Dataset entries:
┌──

(* ===== verification/BlobCache.v ===== *)
(** * BlobCache: the worker's bounded, content-addressed cache

    Models [crates/worker/src/blob_cache.rs].  [CacheInner] is the index under the lock,
    [bc_objects] the object directory, [bc_guards] the ids of the live [CachePin]s, each
    under a name.  Every function that takes the lock once is one definition; the methods that
    take it twice are composed of them, since other tasks run in between.  What the file
    system answers is an argument; a file's content travels as its bytes.  The fan-out
    directories, modes and log lines are left out. *)

From S2P Require Import Prelude Collections RustStr Capabilities Placement Blob Task Queue BlobTransfer BlobStore.
Local Open Scope N_scope.

Definition DEFAULT_BLOB_CACHE_MAX_BYTES : N := 2 * 1024 * 1024 * 1024.
Definition CACHE_EVICTION_BATCH_SIZE : nat := 64.

(** ** The index *)

Record CacheInner := {
  ci_entries : gmap BlobId BlobEntry;
  ci_lru : list (N * BlobId);
  ci_tick : N;
  ci_total_bytes : N;
  ci_pins : gmap BlobId N;
  ci_task_pins : gmap TaskId (list BlobId)
}.

Definition cache_inner_default : CacheInner :=
  {| ci_entries := ∅; ci_lru := []; ci_tick := 0; ci_total_bytes := 0; ci_pins := ∅; ci_task_pins := ∅ |}.

Definition set_cache_index (entries : gmap BlobId BlobEntry) (lru : list (N * BlobId)) (tick total : N) (i : CacheInner) : CacheInner :=
  {| ci_entries := entries; ci_lru := lru; ci_tick := tick; ci_total_bytes := total; ci_pins := ci_pins i; ci_task_pins := ci_task_pins i |}.
Definition set_cache_pins (pins : gmap BlobId N) (task_pins : gmap TaskId (list BlobId)) (i : CacheInner) : CacheInner :=
  {| ci_entries := ci_entries i; ci_lru := ci_lru i; ci_tick := ci_tick i; ci_total_bytes := ci_total_bytes i; ci_pins := pins; ci_task_pins := task_pins |}.

Definition cache_touch (id : BlobId) (i : CacheInner) : bool * CacheInner :=
  let tick := ci_tick i + 1 in
  match ci_entries i !! id with
  | Some e =>
      (true, set_cache_index (<[id := {| be_size := be_size e; be_tick := tick |}]> (ci_entries i))
               (lru_insert tick id (lru_remove (be_tick e) (ci_lru i))) tick (ci_total_bytes i) i)
  | None => (false, set_cache_index (ci_entries i) (ci_lru i) tick (ci_total_bytes i) i)
  end.

Definition cache_insert (id : BlobId) (size : N) (i : CacheInner) : CacheInner :=
  let '(hit, i) := cache_touch id i in
  if hit then i
  else set_cache_index (<[id := {| be_size := size; be_tick := ci_tick i |}]> (ci_entries i)) (lru_insert (ci_tick i) id (ci_lru i)) (ci_tick i)
         (ci_total_bytes i + size) i.

Definition cache_remove (id : BlobId) (i : CacheInner) : CacheInner :=
  match ci_entries i !! id with
  | Some e => set_cache_index (delete id (ci_entries i)) (lru_remove (be_tick e) (ci_lru i)) (ci_tick i) (ci_total_bytes i - be_size e) i
  | None => i
  end.

Definition unpin_one (id : BlobId) (pins : gmap BlobId N) : gmap BlobId N :=
  match pins !! id with
  | Some count => if count - 1 =? 0 then delete id pins else <[id := count - 1]> pins
  | None => pins
  end.
Definition unpin_ids (ids : list BlobId) (i : CacheInner) : CacheInner :=
  set_cache_pins (foldl (fun m id => unpin_one id m) (ci_pins i) ids) (ci_task_pins i) i.
Definition pin_one (id : BlobId) (pins : gmap BlobId N) : gmap BlobId N := <[id := default 0 (pins !! id) + 1]> pins.
Definition pin_ids (ids : list BlobId) (i : CacheInner) : CacheInner :=
  set_cache_pins (foldl (fun m id => pin_one id m) (ci_pins i) ids) (ci_task_pins i) i.

(** ** The cache *)

Record BlobCache := {
  bc_max_bytes : N;
  bc_inner : CacheInner;
  bc_objects : gmap BlobId Bytes;
  bc_guards : gmap N (list BlobId);
  bc_next_guard : N
}.

Definition with_cache (i : CacheInner) (objects : gmap BlobId Bytes) (guards : gmap N (list BlobId)) (c : BlobCache) : BlobCache :=
  {| bc_max_bytes := bc_max_bytes c; bc_inner := i; bc_objects := objects; bc_guards := guards; bc_next_guard := bc_next_guard c |}.
Definition with_index (i : CacheInner) (c : BlobCache) : BlobCache := with_cache i (bc_objects c) (bc_guards c) c.
(** A new [CachePin] that holds [ids]. *)
Definition new_guard (ids : list BlobId) (c : BlobCache) : N * BlobCache :=
  (bc_next_guard c, {| bc_max_bytes := bc_max_bytes c; bc_inner := bc_inner c; bc_objects := bc_objects c;
                       bc_guards := <[bc_next_guard c := ids]> (bc_guards c); bc_next_guard := bc_next_guard c + 1 |}).

(** [open]: [found] is what the directory holds, sorted by modification time. *)
Definition cache_open (max_bytes : N) (found : list (BlobId * Bytes)) : BlobCache := {|
  bc_max_bytes := max_bytes;
  bc_inner := foldl (fun i x => cache_insert x.1 (blen x.2) i) cache_inner_default found;
  bc_objects := foldl (fun m x => <[x.1 := x.2]> m) ∅ found;
  bc_guards := ∅; bc_next_guard := 0
|}.

Definition cache_contains (id : BlobId) (c : BlobCache) : bool * BlobCache :=
  let '(hit, i) := cache_touch id (bc_inner c) in (hit, with_index i c).

Definition cache_usage (c : BlobCache) : N * N := (N.of_nat (size (ci_entries (bc_inner c))), ci_total_bytes (bc_inner c)).

(** ** Pins *)

(** [CachePin::extend] and the drop of a [CachePin]. *)
Definition pin_extend (g : N) (ids : list BlobId) (c : BlobCache) : BlobCache :=
  match bc_guards c !! g with
  | Some held => with_cache (pin_ids ids (bc_inner c)) (bc_objects c) (<[g := held ++ ids]> (bc_guards c)) c
  | None => c
  end.
Definition pin_drop (g : N) (c : BlobCache) : BlobCache :=
  match bc_guards c !! g with
  | Some held => with_cache (unpin_ids held (bc_inner c)) (bc_objects c) (delete g (bc_guards c)) c
  | None => c
  end.
Definition cache_pin (ids : list BlobId) (c : BlobCache) : N * BlobCache :=
  let '(g, c) := new_guard [] c in (g, pin_extend g ids c).

Definition keep_task_outputs (tid : TaskId) (g : N) (c : BlobCache) : BlobCache :=
  match bc_guards c !! g with
  | Some ids =>
      let guards := delete g (bc_guards c) in
      if is_empty ids then with_cache (bc_inner c) (bc_objects c) guards c
      else
        let previous := default [] (ci_task_pins (bc_inner c) !! tid) in
        let i := set_cache_pins (ci_pins (bc_inner c)) (<[tid := ids]> (ci_task_pins (bc_inner c))) (bc_inner c) in
        with_cache (unpin_ids previous i) (bc_objects c) guards c
  | None => c
  end.

Definition take_task_outputs (tid : TaskId) (c : BlobCache) : option N * BlobCache :=
  match ci_task_pins (bc_inner c) !! tid with
  | Some ids =>
      let i := set_cache_pins (ci_pins (bc_inner c)) (delete tid (ci_task_pins (bc_inner c))) (bc_inner c) in
      let '(g, c) := new_guard ids (with_index i c) in (Some g, c)
  | None => (None, c)
  end.

Definition release_task_outputs (tid : TaskId) (c : BlobCache) : BlobCache :=
  match ci_task_pins (bc_inner c) !! tid with
  | Some ids =>
      let i := set_cache_pins (ci_pins (bc_inner c)) (delete tid (ci_task_pins (bc_inner c))) (bc_inner c) in
      with_index (unpin_ids ids i) c
  | None => c
  end.

(** ** Taking over a file *)

Inductive CacheError := CeIo | CeNotFound | CeTooLarge (size limit : N) | CeCorrupt (id : BlobId) | CeAlreadyExists.

(** [adopt_inner]: [mkdir] and [rename] are what the file system answered. *)
Definition cache_adopt (mkdir rename : bool) (data : Bytes) (id : BlobId) (size : N) (pin : option N) (c : BlobCache) : result CacheError unit * BlobCache :=
  if negb mkdir then (Err CeIo, c)
  else if negb rename && negb (bool_decide (is_Some (bc_objects c !! id))) then (Err CeIo, c)
  else
    let objects := if rename then <[id := data]> (bc_objects c) else bc_objects c in
    let c := with_cache (cache_insert id size (bc_inner c)) objects (bc_guards c) c in
    (Ok tt, match pin with Some g => pin_extend g [id] c | None => c end).

(** The first lock hold of [insert_file]: the blob may be there already. *)
Definition insert_probe (id : BlobId) (pin : option N) (c : BlobCache) : bool * BlobCache :=
  let '(hit, i) := cache_touch id (bc_inner c) in
  let c := with_index i c in
  if hit && bool_decide (is_Some (bc_objects c !! id)) then (true, match pin with Some g => pin_extend g [id] c | None => c end)
  else (false, c).

Definition drop_corrupt (deleted : bool) (id : BlobId) (c : BlobCache) : BlobCache :=
  with_cache (cache_remove id (bc_inner c)) (if deleted then delete id (bc_objects c) else bc_objects c) (bc_guards c) c.

(** ** Eviction *)

Fixpoint pick_cache_victims (i : CacheInner) (room : nat) (excess : N) (l : list (N * BlobId)) : list BlobId :=
  match l with
  | [] => []
  | (_, id) :: l =>
      match room with
      | O => []
      | S room' =>
          if excess =? 0 then []
          else if bool_decide (is_Some (ci_pins i !! id)) then pick_cache_victims i room excess l
          else id :: pick_cache_victims i room' (excess - N.max (from_option be_size 0 (ci_entries i !! id)) 1) l
      end
  end.

(** One lock hold of [evict_to_fit]; [None] ends the loop. *)
Definition cache_evict_batch (deleted : bool) (c : BlobCache) : option (nat * BlobCache) :=
  let i := bc_inner c in
  let excess := ci_total_bytes i - bc_max_bytes c in
  if excess =? 0 then None
  else
    let victims := pick_cache_victims i CACHE_EVICTION_BATCH_SIZE excess (ci_lru i) in
    if is_empty victims then None
    else Some (length victims,
               with_cache (foldl (fun i id => cache_remove id i) i victims)
                 (if deleted then foldl (fun m id => delete id m) (bc_objects c) victims else bc_objects c) (bc_guards c) c).

(** Every round but the last removes blobs, so a round per blob and one more are enough. *)
Fixpoint cache_evict_loop (fuel : nat) (deleted : bool) (evicted : nat) (c : BlobCache) : nat * BlobCache :=
  match fuel with
  | O => (evicted, c)
  | S fuel =>
      match cache_evict_batch deleted c with
      | None => (evicted, c)
      | Some (batch, c) =>
          if (batch <? CACHE_EVICTION_BATCH_SIZE)%nat then ((evicted + batch)%nat, c)
          else cache_evict_loop fuel deleted (evicted + batch) c
      end
  end.
Definition cache_evict_to_fit (deleted : bool) (c : BlobCache) : nat * BlobCache :=
  cache_evict_loop (S (size (ci_entries (bc_inner c)))) deleted 0 c.

(** ** Lock holds *)

(** What any task of the worker may do while it holds the lock once.  [ChDisk] is a change of
    an object file by something else. *)
Inductive CacheHold :=
| ChTouch (id : BlobId)
| ChPin (ids : list BlobId)
| ChExtend (g : N) (ids : list BlobId)
| ChDrop (g : N)
| ChKeep (tid : TaskId) (g : N)
| ChTake (tid : TaskId)
| ChRelease (tid : TaskId)
| ChAdopt (mkdir rename : bool) (data : Bytes) (id : BlobId) (size : N) (pin : option N)
| ChProbe (id : BlobId) (pin : option N)
| ChCorrupt (deleted : bool) (id : BlobId)
| ChForget (id : BlobId)
| ChEvict (deleted : bool)
| ChDisk (id : BlobId) (content : option Bytes).

Definition run_cache_hold (h : CacheHold) (c : BlobCache) : BlobCache :=
  match h with
  | ChTouch id => (cache_contains id c).2
  | ChPin ids => (cache_pin ids c).2
  | ChExtend g ids => pin_extend g ids c
  | ChDrop g => pin_drop g c
  | ChKeep tid g => keep_task_outputs tid g c
  | ChTake tid => (take_task_outputs tid c).2
  | ChRelease tid => release_task_outputs tid c
  | ChAdopt mkdir rename data id size pin => (cache_adopt mkdir rename data id size pin c).2
  | ChProbe id pin => (insert_probe id pin c).2
  | ChCorrupt deleted id => drop_corrupt deleted id c
  | ChForget id => with_index (cache_remove id (bc_inner c)) c
  | ChEvict deleted => from_option snd c (cache_evict_batch deleted c)
  | ChDisk id content => with_cache (bc_inner c) (partial_alter (fun _ => content) id (bc_objects c)) (bc_guards c) c
  end.

Definition cache_run (hs : list CacheHold) (c : BlobCache) : BlobCache := foldl (fun c h => run_cache_hold h c) c hs.

(** ** Storing and reading files *)

Section cache.
Context `{BlobHash}.

(** [copy_verified]: the content read from the source, when it is blob [id]. *)
Definition copy_verified (data : Bytes) (id : BlobId) : result CacheError Bytes :=
  if bool_decide (blob_of data = id) then Ok data else Err (CeCorrupt id).

(** [insert_file_inner]: [hashed] is the file as [hash_file] read it, [later] as the copy
    read it, or as it was moved; [others] is what other tasks do to the cache in between. *)
Definition insert_file_inner (hashed later : option Bytes) (others : list CacheHold) (moved mkdir rename : bool) (pin : option N) (c : BlobCache)
  : result CacheError (BlobId * N) * BlobCache :=
  match hashed with
  | None => (Err CeIo, c)
  | Some data =>
      let id := blob_of data in
      let '(stored, c) := insert_probe id pin c in
      if stored then (Ok (id, blen data), c)
      else
        let c := cache_run others c in
        match later with
        | None => (Err CeIo, c)
        | Some later =>
            match (if moved then Ok later else copy_verified later id) with
            | Err e => (Err e, c)
            | Ok copied =>
                match cache_adopt mkdir rename copied id (blen data) pin c with
                | (Ok _, c) => (Ok (id, blen data), c)
                | (Err e, c) => (Err e, c)
                end
            end
        end
  end.

(** What a read finds on disk, before the index is touched. *)
Definition read_checked (id : BlobId) (limit : N) (c : BlobCache) : result CacheError Bytes :=
  match bc_objects c !! id with
  | None => Err CeNotFound
  | Some data =>
      if limit <? blen data then Err (CeTooLarge (blen data) limit)
      else if bool_decide (blob_of data = id) then Ok data else Err (CeCorrupt id)
  end.

Definition read_verified (deleted : bool) (id : BlobId) (limit : N) (c : BlobCache) : result CacheError Bytes * BlobCache :=
  match read_checked id limit c with
  | Ok data => (Ok data, (cache_contains id c).2)
  | Err (CeCorrupt id) => (Err (CeCorrupt id), drop_corrupt deleted id c)
  | Err e => (Err e, c)
  end.

(** [materialize]: [create] is whether the destination could be created (it must not exist),
    [readable] whether the source could be read to its end, [chmod] whether its mode could be
    set.  The content placed, if any. *)
Definition materialize (create readable chmod deleted : bool) (id : BlobId) (c : BlobCache) : result CacheError Bytes * BlobCache :=
  match bc_objects c !! id with
  | None => (Err CeNotFound, with_index (cache_remove id (bc_inner c)) c)
  | Some data =>
      if negb create then (Err CeAlreadyExists, c)
      else if negb readable then (Err CeIo, c)
      else
        match copy_verified data id with
        | Ok data => (if chmod then Ok data else Err CeIo, (cache_contains id c).2)
        | Err e => (Err e, drop_corrupt deleted id c)
        end
  end.

End cache.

└──

What to do: Above are records; repeat only the lines starting at the line with "placed, if any. *)" and ending at the line with "match copy_verified data id with", exactly as they appear, both included.

Solution to the problem:
    set.  The content placed, if any. *)
Definition materialize (create readable chmod deleted : bool) (id : BlobId) (c : BlobCache) : result CacheError Bytes * BlobCache :=
  match bc_objects c !! id with
  | None => (Err CeNotFound, with_index (cache_remove id (bc_inner c)) c)
  | Some data =>
      if negb create then (Err CeAlreadyExists, c)
      else if negb readable then (Err CeIo, c)
      else
        match copy_verified data id with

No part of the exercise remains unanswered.